Home > Projects Analysis > Spring: The art of using GRASP Patterns

Spring: The art of using GRASP Patterns

When we search for design pattern articles, we found essentially documentation concerning “Gang of Four” patterns, they are very useful and contribute to well design application.

But when I discovered GRASP principles , I advise anyone interested to improve his skills design to look at these principles, it gives a design fundamental rules.

In this article we will discover some GRASP principles used by Spring, and the advantages of using them.

Spring is one of the most popular application development framework for entreprise Java.
The Spring Framework does not impose any specific programming model, it has become popular in the Java community as an alternative to, replacement for, or even addition to the Enterprise JavaBean (EJB) model.

Spring makes things easy for software designers, it gives them a good basis to have a well designed projects. But what about Spring itself it’s well designed also?
To try answering this question let’s X-Ray some Spring jars with JArchitect and discover some designs facts.

After analysis here’s the dependency graph between all jars analyzed:


And the Matrix view gives us more details about the dependency weight between these jars.


GRASP principles


Low coupling is desirable because a change in one area of an application will require less changes throughout the entire application. In the long run, this could alleviate a lot of time, effort, and cost associated with modifying and adding new features to an application.

Using interfaces and abstract classes can improve the low coupling and we can evaluate the abstractness of a defined module by the following metric:

A = Na / Nc


* A = abstractness of a module
Zero is a completely concrete module. One is a completely abstract module.
* Na = number of abstract classes in the module.
* Nc = number of concrete classes in the module.

Here’s the abstractness of all Spring jars analyzed:

Let’s discover all interfaces of jars analyzed, for that we execute the following request:


And to have a better idea of Spring interfaces, the treemap view give us an alternative way to see visually the code elements concerned by a request.
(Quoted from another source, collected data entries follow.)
(* ===== verification/Server.v ===== *)
(** * Ankaios server: the message loop

    [AnkaiosServer] of [server/src/ankaios_server.rs]: one handler per message
    of the channel to the server.  A handler returns the new state and the
    messages it sends to the agents and CLIs, in order; [None] is a panic
    (a request id that cannot be parsed, a state that does not serialize). *)

From Stdlib Require Import ZArith.
From stdpp Require Import base tactics gmap strings list.
From S2P Require Import Prelude Api WorkloadStates Validation RequestId LogCampaign.
From S2P Require Import ConfigRenderer StateManipulation Messages ServerState StateComparator.
From S2P Require Import StateDifferences EventHandler.

Record AnkaiosServer := {
  server_state : ServerState;
  workload_states_map : WorkloadStatesMap;
  agent_map : AgentMap;
  log_campaign_store : LogCampaignStore;
  event_handler : EventHandler
}.

Definition server_new : AnkaiosServer :=
  {| server_state := server_state_default; workload_states_map := ∅; agent_map := ∅;
     log_campaign_store := log_campaign_store_default; event_handler := ∅ |}.

(** Assignments to one field. *)
Definition set_server_state (s : ServerState) (sv : AnkaiosServer) : AnkaiosServer :=
  {| server_state := s; workload_states_map := workload_states_map sv; agent_map := agent_map sv;
     log_campaign_store := log_campaign_store sv; event_handler := event_handler sv |}.
Definition set_workload_states (m : WorkloadStatesMap) (sv : AnkaiosServer) : AnkaiosServer :=
  {| server_state := server_state sv; workload_states_map := m; agent_map := agent_map sv;
     log_campaign_store := log_campaign_store sv; event_handler := event_handler sv |}.
Definition set_agent_map (m : AgentMap) (sv : AnkaiosServer) : AnkaiosServer :=
  {| server_state := server_state sv; workload_states_map := workload_states_map sv;
     agent_map := m; log_campaign_store := log_campaign_store sv;
     event_handler := event_handler sv |}.
Definition set_log_campaigns (s : LogCampaignStore) (sv : AnkaiosServer) : AnkaiosServer :=
  {| server_state := server_state sv; workload_states_map := workload_states_map sv;
     agent_map := agent_map sv; log_campaign_store := s; event_handler := event_handler sv |}.
Definition set_event_handler (eh : EventHandler) (sv : AnkaiosServer) : AnkaiosServer :=
  {| server_state := server_state sv; workload_states_map := workload_states_map sv;
     agent_map := agent_map sv; log_campaign_store := log_campaign_store sv;
     event_handler := eh |}.

Section server.
Context `{IterOrder} `{Sha256} `{TemplateEngine} `{YamlMapping} `{KeyOrder} {SC : StateConversion}.

Abbreviation outbox := (list (@FromServer SC)).

(** ** Events *)

Definition state_with_agents (agents : AgentMap) : CompleteStateSpec :=
  {| desired_state := state_default; complete_workload_states := ∅; agents := agents |}.
Definition state_with_workload_states (m : WorkloadStatesMap) : CompleteStateSpec :=
  {| desired_state := state_default; complete_workload_states := m; agents := ∅ |}.

(** [StateComparator::new]. *)
Definition comparator_mapping (s : CompleteStateSpec) : option Mapping :=
  match complete_state_to_value (complete_state_of_spec s) with
  | Ok v => as_mapping v
  | Err _ => None
  end.

Definition event_message (e : Event) : FromServer :=
  complete_state (event_request_id e) (event_state e) (Some (event_altered_fields e)).

Definition nothing_to_send (only_differences : bool) (tree : StateDifferenceTree) : option bool :=
  if only_differences then difference_tree_is_empty tree else Some false.

Definition send_differences (sv : AnkaiosServer) (tree : StateDifferenceTree) : option outbox :=
  events ← send_events (event_handler sv) (server_state sv) (workload_states_map sv)
    (agent_map sv) tree;
  Some (map event_message events).

(** Compare the states and send the events; [only_differences] is the test of
    [is_empty] that some of the callers make. *)
Definition publish (sv : AnkaiosServer) (only_differences : bool)
    (old_state new_state : CompleteStateSpec) : option outbox :=
  old ← comparator_mapping old_state;
  new ← comparator_mapping new_state;
  tree ← state_differences old new;
  unchanged ← nothing_to_send only_differences tree;
  if unchanged : bool then Some [] else send_differences sv tree.

(** The guard [if self.event_handler.has_subscribers()] around the above. *)
Definition publish_if_subscribed (sv : AnkaiosServer) (only_differences : bool)
    (old_state new_state : CompleteStateSpec) : option outbox :=
  if has_subscribers (event_handler sv) then publish sv only_differences old_state new_state
  else Some [].

(** ** Agents *)

Definition handle_agent_hello (sv : AnkaiosServer) (agent : string) (tags : gmap string string) :
    option (AnkaiosServer * outbox) :=
  let workload_states := get_workload_state_excluding_agent (workload_states_map sv) agent in
  let states_message :=
    match workload_states with [] => [] | _ => [UpdateWorkloadState workload_states] end in
  let hello := ServerHello (Some agent) (get_workloads_for_agent (server_state sv) agent) in
  let old_state := state_with_agents (agent_map sv) in
  let sv := set_agent_map
    (<[agent := {| status := None; agent_tags := tags |}]> (agent_map sv)) sv in
  events ← publish_if_subscribed sv false old_state (state_with_agents (agent_map sv));
  Some (sv, states_message ++ [hello] ++ events).

Definition handle_agent_load_status (sv : AnkaiosServer) (agent : string) (cpu free_mem : N) :
    option (AnkaiosServer * outbox) :=
  let old_state := state_with_agents (agent_map sv) in
  let sv := set_agent_map
    (alter (λ e, {| status := Some {| cpu_usage := Some cpu; free_memory := Some free_mem |};
                    agent_tags := agent_tags e |}) agent (agent_map sv)) sv in
  events ← publish_if_subscribed sv false old_state (state_with_agents (agent_map sv));
  Some (sv, events).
Having a lot of interfaces is not sufficient to be sure that low coupling is enforced, the question is these interfaces are used? For that let’s search for the most used types inside Spring:

All most used types are Class utilities, exceptions or interfaces, and when it concerns a logic layer the interface is used.

With a good abstractness ratio, and many interfaces used we can say that Spring enforce low coupling, that’s make it very flexible.


When we use interfaces, one interesting question is: who is responsible of creating concrete implementations? Spring provides a good solution using dependency injection, but it’s not the way used inside Spring itself.

Spring use Factories to do this job, and as you can see it contains many factory classes:

High cohesion

The single responsibility principle states that a class should have one, and only one, reason to change. Such a class is said to be cohesive. A high LCOM value generally pinpoints a poorly cohesive class. There are several LCOM metrics. The LCOM takes its values in the range [0-1]. The LCOMHS (HS stands for Henderson-Sellers) takes its values in the range [0-2]. Note that the LCOMHS metric is often considered as more efficient to detect non-cohesive types.

LCOMHS value higher than 1 should be considered alarming.

SELECT TYPES WHERE LCOMHS > 0.95 AND NbFields > 10 AND NbMethods >10

Only 4 classes are considered as no cohesive.

Information Expert
Information Expert is a principle used to determine where to delegate responsibilities. These responsibilities include methods, computed fields and so on.
Using the principle of Information Expert a general approach to assigning responsibilities is to look at a given responsibility, determine the information needed to fulfill it, and then determine where that information is stored.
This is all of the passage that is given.